Someone in the New York Public Schools system came up with the curious but laudable idea of forcing all the district's fifth graders to go through ballroom dance training, with the top schools competing annually for a coveted trophy. Because this is New York, you have literally thousands of kids from all ethnic and economic backgrounds trying to out-dance each other. This is an easy recipe for a cute, lively documentary, and Mad Hot Ballroom delivers the goods.
Director Agrelo takes her camera to three specific schools: one in tony Tribeca, where the privileged students are driven, to say the least; one in solidly middle-class Bensonhurst, where both Italian-American and Chinese-American kids have adopted the easygoing "fuhgeddaboutit" demeanor of their milieu; and finally (and most pervasively) one in dirt-poor Upper Manhattan, where a dozen struggling Dominican children become the obvious underdog contenders for the prize – and for audiences' hearts.
The first half of the film is forgettable, as it spends too much time on kids-say-the-darndest-things scenes instead of telling a story. But the second half – once we head into the quarter-finals – brings with it all the requisite suspense and joy that the film promises.

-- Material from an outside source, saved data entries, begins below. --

Lemma step_guarantee s s' : sound s -> step s s' ->
  db s' = db s \/
  exists p, p ∈ processes s /\ guarantee (caller p) (request p) (current (request p) (arrived p)) (db s) (db s').
Proof.
  intros Hs Hstep. revert Hs.
  destruct Hstep as [d ps bus c r|d ps ps' bus c r d0 o k tick d' a E|d ps p ps' bus]; intros [Hwf Hrest]; [by left| |by left].
  right. exists (mkProcess c r d0 (Op o k)). cbn [db processes] in *. split; [set_solver|].
  by destruct (Hrest (mkProcess c r d0 (Op o k)) ltac:(set_solver) d tick d' a) as [Hg _].
Qed.

(** C4: A step of the service, whatever requests are under way, leaves a task as
    it is or makes of it what the table of transitions allows a request that is
    being answered to make of it, under the next revision. The guards of the table
    hold in the very state that is changed when the request gave a revision the
    task had already when it arrived. *)
Theorem step_permitted s s' id t :
  reachable s -> step s s' -> row (db s) id = Some t ->
  exists t', row (db s') id = Some t' /\
    (t' = t \/ exists p now u, p ∈ processes s /\
       permitted (caller p) (request p) (current (request p) (arrived p)) (db s) now t u /\ t' = next_revision now u).
Proof.
  intros Hr Hstep Ht. apply reachable_sound in Hr. destruct (step_guarantee _ _ Hr Hstep) as [E|(p & Hp & [_ He Hc])].
  { rewrite E. eauto. }
  destruct (He _ _ Ht) as (t' & Ht' & _). exists t'. split; [done|].
  destruct (Hc _ _ _ Ht Ht') as [->|(now & u & H & ->)]; [by left|]. right. by exists p, now, u.
Qed.

(** C13: A task is never lost, and over any run its identity, its creator, its
    input and its schema stay; its revision and its epoch only grow, a revision
    stands for one content and an epoch for one executor; a task that a person
    does keeps its executor and a bound one its target; a result is final. *)
Theorem task_history s s' id t :
  reachable s -> rtc step s s' -> row (db s) id = Some t -> exists t', row (db s') id = Some t' /\ moves t t'.
Proof.
  intros Hr Hrtc Ht. apply reachable_sound in Hr. destruct (sound_steps _ _ _ _ _ _ _ Hr Hrtc) as [_ He].
  destruct (He _ _ Ht) as (t' & Ht' & Hm & _). by exists t'.
Qed.

(** C14: A task that has ended stays as it is, but for its revision and its place
    in the archive, which it keeps, as long as no request gives a revision its task
    did not have when the request arrived. *)
Theorem terminal_absorbing s s' id t :
  reachable s -> rtc (fun x y => honest x /\ step x y) s s' -> row (db s) id = Some t -> phase t = Terminal ->
  exists t', row (db s') id = Some t' /\
    t' = set_revision (task_revision t') (task_updated_at t') (set_archived (archived_at t') t) /\
    (is_Some (archived_at t) -> archived_at t' = archived_at t).
Proof.
  intros Hr Hrtc Ht Hp. cut (exists t', row (db s') id = Some t' /\ ended t t').
  { intros (t' & Ht' & He). exists t'. split; [done|]. by apply He. }
  clear Hp. revert t Ht. induction Hrtc as [s|s s1 s2 [Hh Hstep] _ IH]; intros t Ht; [by exists t|].
  assert (Hr1 : reachable s1) by (eapply rtc_r; [exact Hr|done]).
  apply reachable_sound in Hr. destruct (step_guarantee _ _ Hr Hstep) as [E|(p & Hp & [_ He Hc])].
  { apply IH; [done|]. by rewrite E. }
  destruct (He _ _ Ht) as (t1 & Ht1 & _). destruct (IH Hr1 _ Ht1) as (t2 & Ht2 & E2). exists t2. split; [done|].
  transitivity t1; [|done]. destruct (Hc _ _ _ Ht Ht1) as [->|(now & u & H & ->)]; [done|].
  eapply permitted_ended; [exact H|]. by apply Hh.
Qed.

(** C29: The durable events of a task are its revisions, one for each, in order. *)
Theorem events_are_revisions s id :
  reachable s ->
  event_revision <$> events_of (db s) id = match row (db s) id with Some t => seqZ 1 (task_revision t) | None => [] end.
Proof. intros Hr%reachable_sound. apply (wf_events _ (so_wf _ _ _ _ Hr)). Qed.

(** However creations race, a creator has one task for an idempotency key and
    an origin has one task. *)
Theorem one_task_per_key s id id' t t' :
  reachable s -> row (db s) id = Some t -> row (db s) id' = Some t' ->
  same_creation t t' = true \/ same_origin t t' = true -> id = id'.
Proof.
  intros Hr%reachable_sound Ht Ht' H. pose proof (so_wf _ _ _ _ Hr) as Hwf.
  destruct H; [by eapply (wf_creation _ Hwf)|by eapply (wf_origin _ Hwf)].
Qed.
End runs.

(** ** Pages *)

Section pages.
Context {Number : Type}.
Abbreviation Value := (Value Number).
Abbreviation Task := (Task Value).
Abbreviation Db := (Db (Number := Number)).




(** What a cursor made of [x] leaves is what comes strictly after [x]. *)
Definition key (x : Task) : Z * string := (created_at x, task_id x).



Definition rows_of (d : Db) : list Task := (map_to_list (task_table (tables d))).*2.

Lemma ordered_perm p d : ordered p d ≡ₚ List.filter p (rows_of d).
Proof. apply sort_stable_perm. Qed.






(** ** All the pages of a listing *)





Section listing.
Context (d : Db) (req : ListTasksReq) (Hwf : wf d) (Hclock : forall id t, row d id = Some t -> 0 <= created_at t <= i64_max).
Abbreviation L := (ordered (list_condition req) d).

Lemma listing_nodup : NoDup (task_id <$> L).
Proof using Hwf.
  rewrite ordered_perm. apply sublist_NoDup with (task_id <$> rows_of d).
  - unfold rows_of. rewrite <- list_fmap_compose.
    rewrite (list_fmap_ext _ fst); [apply NoDup_fst_map_to_list|].
    intros i [id t] Hi. apply list_elem_of_lookup_2, elem_of_map_to_list in Hi. by destruct (wf_row _ Hwf _ _ Hi).
  - apply fmap_sublist. apply filterb_sublist.
Qed.



End listing.

End pages.
Record ModelMetadata := mkMetadata {
  mm_provider_model_id : string;
  mm_exact_model : string;
  mm_model_driver : string;
  mm_origin_model_id : option string;
  mm_provider_actual_model_id : option string;
  mm_provider_options : option Json;
  mm_parameter_scale : option string;
  mm_api_types : list ApiType;
  mm_logical_mounts : list string;
  mm_capabilities : ModelCapabilities;
  mm_attributes : ModelAttributes;
  mm_pricing : ModelPricing;
  mm_health : ModelHealth
}.

Definition supports_api_type (m : ModelMetadata) (api_type : ApiType) : bool := bool_decide (api_type ∈ mm_api_types m).
Definition supports_requirements (m : ModelMetadata) (required : RequiredModelFeatures) : bool :=
  supports (mm_capabilities m) required.
Definition is_available (m : ModelMetadata) : bool :=
  bool_decide (he_status (mm_health m) <> Unavailable) && bool_decide (he_quota_state (mm_health m) <> Exhausted).

Record ProviderInventory := mkInventory {
  pi_provider_instance_name : string;
  pi_provider_type : ProviderType;
  pi_provider_driver : string;
  pi_provider_origin : ProviderOrigin;
  pi_provider_type_trusted_source : ProviderTypeTrustedSource;
  pi_provider_type_revision : option string;
  pi_version : option string;
  pi_inventory_revision : option string;
  pi_driver_metadata_generation : Z;
  pi_models : list ModelMetadata
}.

Record LogicalModelDefinition := mkDefinition {
  ld_path : string;
  ld_api_type : ApiType;
  ld_min_line : ModelRequirement;
  ld_disable_line : ModelDisable;
  ld_default_options : option Json;
  ld_mount_mode : MountMode;
  ld_scheduler_profile : option SchedulerProfile;
  ld_fallback : option FallbackRule;
  ld_route_policy : option PolicyConfig;
  ld_user_visible_tier : option string
}.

Comparisons to 2002's Spellbound are inevitable: in both films, you have charming youngsters in heated, tense competition. But whereas the amazing Spellbound painted an almost epic portrait of the American dream while intimately focusing on eight highly individualistic children, Mad Hot Ballroom's cast of dozens remain somewhat anonymous, the stakes symbolic but not exactly crucial. And aside from a couple of surface class comparisons – the film's only depth comes from the contrasts it finds between each school's reactions to defeat – Mad Hot Ballroom is pure entertainment, nothing more. That's enough to make it a fun movie to take your folks to. But not enough to really resonate afterwards the way a great film like Spellbound does.